Consider the listing below. Extract exactly the lines from the line containing "(* ===== verification/ResourceSpec.v ===== *)" to the line containing "From S2P Require", both included.

• Provided data
-- -- --
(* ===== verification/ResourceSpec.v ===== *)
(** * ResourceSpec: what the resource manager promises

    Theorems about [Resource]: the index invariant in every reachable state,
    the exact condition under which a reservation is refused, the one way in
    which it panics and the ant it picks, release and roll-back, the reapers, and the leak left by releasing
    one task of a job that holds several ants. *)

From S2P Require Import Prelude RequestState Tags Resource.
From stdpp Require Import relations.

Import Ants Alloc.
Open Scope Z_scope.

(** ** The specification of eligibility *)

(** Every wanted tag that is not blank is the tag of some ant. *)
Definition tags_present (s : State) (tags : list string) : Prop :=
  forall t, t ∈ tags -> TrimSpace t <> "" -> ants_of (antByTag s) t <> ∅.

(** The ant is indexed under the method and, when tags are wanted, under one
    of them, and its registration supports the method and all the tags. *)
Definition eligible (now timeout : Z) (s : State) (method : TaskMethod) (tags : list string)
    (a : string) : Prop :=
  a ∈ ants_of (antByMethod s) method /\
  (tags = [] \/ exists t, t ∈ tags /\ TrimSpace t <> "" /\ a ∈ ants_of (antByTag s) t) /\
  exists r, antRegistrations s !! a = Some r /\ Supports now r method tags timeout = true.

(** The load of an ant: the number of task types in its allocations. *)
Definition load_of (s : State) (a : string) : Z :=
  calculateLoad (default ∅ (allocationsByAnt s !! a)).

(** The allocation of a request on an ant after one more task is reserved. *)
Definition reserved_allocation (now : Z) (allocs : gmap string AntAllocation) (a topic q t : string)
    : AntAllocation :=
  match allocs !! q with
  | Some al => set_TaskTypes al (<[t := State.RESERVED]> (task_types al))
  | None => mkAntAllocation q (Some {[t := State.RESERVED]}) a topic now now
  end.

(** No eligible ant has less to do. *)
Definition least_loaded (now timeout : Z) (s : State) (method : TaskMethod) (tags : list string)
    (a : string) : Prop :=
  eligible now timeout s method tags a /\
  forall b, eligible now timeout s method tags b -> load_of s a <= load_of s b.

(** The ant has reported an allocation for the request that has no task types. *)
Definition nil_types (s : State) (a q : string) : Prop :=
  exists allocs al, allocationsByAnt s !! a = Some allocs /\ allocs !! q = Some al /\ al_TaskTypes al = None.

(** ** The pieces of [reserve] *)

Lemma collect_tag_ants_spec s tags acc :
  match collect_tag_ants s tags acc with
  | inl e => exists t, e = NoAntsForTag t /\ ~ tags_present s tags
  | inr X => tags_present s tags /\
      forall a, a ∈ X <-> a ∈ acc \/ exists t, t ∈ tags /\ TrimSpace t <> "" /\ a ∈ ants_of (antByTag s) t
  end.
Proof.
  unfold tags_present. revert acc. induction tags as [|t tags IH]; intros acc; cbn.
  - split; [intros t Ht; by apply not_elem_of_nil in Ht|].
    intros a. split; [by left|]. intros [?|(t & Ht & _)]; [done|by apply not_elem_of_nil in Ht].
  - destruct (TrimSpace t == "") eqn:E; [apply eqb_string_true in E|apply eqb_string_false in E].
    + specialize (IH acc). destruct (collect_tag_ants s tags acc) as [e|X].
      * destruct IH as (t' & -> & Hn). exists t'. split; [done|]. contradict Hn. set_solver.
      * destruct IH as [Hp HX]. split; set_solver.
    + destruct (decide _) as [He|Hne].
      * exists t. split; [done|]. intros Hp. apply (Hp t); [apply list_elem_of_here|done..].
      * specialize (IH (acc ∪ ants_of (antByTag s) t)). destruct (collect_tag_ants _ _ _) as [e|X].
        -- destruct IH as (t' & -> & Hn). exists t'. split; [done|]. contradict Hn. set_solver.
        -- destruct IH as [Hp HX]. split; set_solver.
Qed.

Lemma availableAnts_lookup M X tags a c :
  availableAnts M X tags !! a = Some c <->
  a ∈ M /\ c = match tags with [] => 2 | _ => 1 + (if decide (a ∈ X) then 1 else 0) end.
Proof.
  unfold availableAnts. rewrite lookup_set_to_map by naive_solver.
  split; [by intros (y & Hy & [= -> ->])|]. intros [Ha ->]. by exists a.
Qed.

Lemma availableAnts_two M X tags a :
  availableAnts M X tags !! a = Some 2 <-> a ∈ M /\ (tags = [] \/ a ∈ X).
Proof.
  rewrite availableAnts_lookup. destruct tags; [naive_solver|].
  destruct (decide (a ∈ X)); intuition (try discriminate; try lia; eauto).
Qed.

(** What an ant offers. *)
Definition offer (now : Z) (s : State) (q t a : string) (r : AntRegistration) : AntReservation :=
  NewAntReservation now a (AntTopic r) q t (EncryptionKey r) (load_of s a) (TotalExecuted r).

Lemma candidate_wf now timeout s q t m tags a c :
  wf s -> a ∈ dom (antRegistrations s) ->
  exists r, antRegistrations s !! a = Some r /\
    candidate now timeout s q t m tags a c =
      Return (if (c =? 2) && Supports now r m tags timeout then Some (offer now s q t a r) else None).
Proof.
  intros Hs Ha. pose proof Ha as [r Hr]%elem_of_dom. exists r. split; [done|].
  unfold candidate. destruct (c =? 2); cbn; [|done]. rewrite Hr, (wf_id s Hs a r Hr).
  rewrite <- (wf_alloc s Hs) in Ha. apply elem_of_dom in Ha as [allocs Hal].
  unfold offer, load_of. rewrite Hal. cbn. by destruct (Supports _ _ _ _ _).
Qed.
-- -- --
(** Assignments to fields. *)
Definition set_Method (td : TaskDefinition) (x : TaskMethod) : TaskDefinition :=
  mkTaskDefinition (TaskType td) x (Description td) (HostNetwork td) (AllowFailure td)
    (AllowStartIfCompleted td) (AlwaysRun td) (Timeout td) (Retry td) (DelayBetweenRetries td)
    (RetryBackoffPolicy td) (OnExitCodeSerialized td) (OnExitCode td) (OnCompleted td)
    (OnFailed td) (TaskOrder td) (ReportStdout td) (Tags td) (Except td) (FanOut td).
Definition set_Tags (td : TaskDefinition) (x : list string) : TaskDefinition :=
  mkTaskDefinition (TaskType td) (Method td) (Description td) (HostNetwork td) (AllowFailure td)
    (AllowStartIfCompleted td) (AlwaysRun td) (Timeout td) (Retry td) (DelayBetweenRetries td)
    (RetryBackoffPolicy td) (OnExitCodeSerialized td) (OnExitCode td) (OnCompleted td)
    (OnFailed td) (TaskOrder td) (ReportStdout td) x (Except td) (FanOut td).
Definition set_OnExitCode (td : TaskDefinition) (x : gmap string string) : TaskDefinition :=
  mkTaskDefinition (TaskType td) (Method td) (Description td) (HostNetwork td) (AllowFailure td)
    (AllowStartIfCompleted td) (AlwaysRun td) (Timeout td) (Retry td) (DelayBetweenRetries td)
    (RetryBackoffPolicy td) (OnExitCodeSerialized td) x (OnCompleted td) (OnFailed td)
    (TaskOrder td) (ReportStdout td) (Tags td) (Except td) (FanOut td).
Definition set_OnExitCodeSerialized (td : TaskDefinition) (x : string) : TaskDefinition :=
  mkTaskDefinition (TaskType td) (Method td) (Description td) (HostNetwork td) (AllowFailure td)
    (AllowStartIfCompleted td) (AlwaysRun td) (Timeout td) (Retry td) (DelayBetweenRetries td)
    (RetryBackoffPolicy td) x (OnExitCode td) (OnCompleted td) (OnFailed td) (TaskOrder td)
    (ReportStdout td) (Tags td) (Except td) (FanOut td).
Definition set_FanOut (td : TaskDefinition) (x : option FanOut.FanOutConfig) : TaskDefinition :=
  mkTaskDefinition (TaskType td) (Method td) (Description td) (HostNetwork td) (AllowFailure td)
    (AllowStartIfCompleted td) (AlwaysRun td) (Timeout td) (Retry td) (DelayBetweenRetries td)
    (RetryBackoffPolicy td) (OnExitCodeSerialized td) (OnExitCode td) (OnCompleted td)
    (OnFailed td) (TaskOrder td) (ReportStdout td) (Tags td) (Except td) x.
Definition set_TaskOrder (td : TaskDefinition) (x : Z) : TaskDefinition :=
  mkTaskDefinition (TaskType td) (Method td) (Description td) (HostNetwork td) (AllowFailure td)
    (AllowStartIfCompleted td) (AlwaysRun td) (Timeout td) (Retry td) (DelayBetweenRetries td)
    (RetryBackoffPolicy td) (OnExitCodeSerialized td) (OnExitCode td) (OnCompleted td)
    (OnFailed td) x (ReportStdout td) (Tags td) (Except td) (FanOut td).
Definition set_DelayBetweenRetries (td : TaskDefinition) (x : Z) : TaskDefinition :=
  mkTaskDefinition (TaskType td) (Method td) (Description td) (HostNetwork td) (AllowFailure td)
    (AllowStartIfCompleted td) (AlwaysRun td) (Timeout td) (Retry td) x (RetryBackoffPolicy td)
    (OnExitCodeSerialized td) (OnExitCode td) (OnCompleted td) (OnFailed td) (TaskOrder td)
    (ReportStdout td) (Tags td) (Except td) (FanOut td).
-- -- --
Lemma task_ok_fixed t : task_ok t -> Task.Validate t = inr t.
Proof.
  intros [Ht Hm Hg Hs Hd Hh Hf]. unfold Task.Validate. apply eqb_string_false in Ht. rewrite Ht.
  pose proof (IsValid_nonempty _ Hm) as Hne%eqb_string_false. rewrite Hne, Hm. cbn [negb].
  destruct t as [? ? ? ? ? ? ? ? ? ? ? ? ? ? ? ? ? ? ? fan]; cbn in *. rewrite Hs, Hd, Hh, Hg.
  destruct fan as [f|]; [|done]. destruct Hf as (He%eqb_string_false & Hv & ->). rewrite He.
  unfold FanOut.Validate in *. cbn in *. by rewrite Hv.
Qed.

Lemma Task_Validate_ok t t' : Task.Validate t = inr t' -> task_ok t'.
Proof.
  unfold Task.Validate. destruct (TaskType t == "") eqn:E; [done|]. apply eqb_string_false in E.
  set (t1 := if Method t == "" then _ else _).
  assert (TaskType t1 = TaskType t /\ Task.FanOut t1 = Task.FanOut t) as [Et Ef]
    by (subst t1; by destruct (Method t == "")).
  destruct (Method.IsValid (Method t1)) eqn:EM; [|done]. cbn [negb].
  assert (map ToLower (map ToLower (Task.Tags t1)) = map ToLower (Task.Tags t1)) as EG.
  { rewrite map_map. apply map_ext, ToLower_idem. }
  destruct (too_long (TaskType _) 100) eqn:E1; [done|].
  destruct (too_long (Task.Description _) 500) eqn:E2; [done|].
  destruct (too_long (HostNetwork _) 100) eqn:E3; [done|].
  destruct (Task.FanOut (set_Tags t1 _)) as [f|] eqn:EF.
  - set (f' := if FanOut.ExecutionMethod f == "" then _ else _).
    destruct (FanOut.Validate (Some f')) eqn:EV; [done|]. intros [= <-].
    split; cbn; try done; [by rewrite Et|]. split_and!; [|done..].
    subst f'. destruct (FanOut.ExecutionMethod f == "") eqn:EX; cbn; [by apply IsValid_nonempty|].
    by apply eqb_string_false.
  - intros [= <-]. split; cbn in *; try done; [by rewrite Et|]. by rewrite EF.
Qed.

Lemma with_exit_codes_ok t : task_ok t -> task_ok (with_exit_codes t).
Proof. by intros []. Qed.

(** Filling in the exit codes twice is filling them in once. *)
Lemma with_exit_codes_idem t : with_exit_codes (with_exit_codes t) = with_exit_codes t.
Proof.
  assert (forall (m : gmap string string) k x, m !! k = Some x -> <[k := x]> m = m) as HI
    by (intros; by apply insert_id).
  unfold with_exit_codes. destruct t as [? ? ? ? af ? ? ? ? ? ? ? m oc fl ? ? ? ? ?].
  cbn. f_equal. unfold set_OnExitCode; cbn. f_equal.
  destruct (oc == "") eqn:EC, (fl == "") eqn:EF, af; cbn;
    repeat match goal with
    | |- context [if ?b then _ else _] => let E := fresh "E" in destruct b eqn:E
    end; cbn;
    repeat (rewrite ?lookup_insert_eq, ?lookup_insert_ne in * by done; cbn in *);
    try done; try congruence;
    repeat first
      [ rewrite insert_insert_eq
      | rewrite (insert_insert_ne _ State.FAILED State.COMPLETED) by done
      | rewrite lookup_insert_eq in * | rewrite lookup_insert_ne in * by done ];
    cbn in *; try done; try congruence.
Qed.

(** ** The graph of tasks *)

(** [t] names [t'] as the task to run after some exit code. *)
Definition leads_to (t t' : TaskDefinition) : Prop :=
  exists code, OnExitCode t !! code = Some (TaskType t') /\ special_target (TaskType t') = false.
-- -- --
• Expected answer
(* ===== verification/ResourceSpec.v ===== *)
(** * ResourceSpec: what the resource manager promises

    Theorems about [Resource]: the index invariant in every reachable state,
    the exact condition under which a reservation is refused, the one way in
    which it panics and the ant it picks, release and roll-back, the reapers, and the leak left by releasing
    one task of a job that holds several ants. *)

From S2P Require Import Prelude RequestState Tags Resource.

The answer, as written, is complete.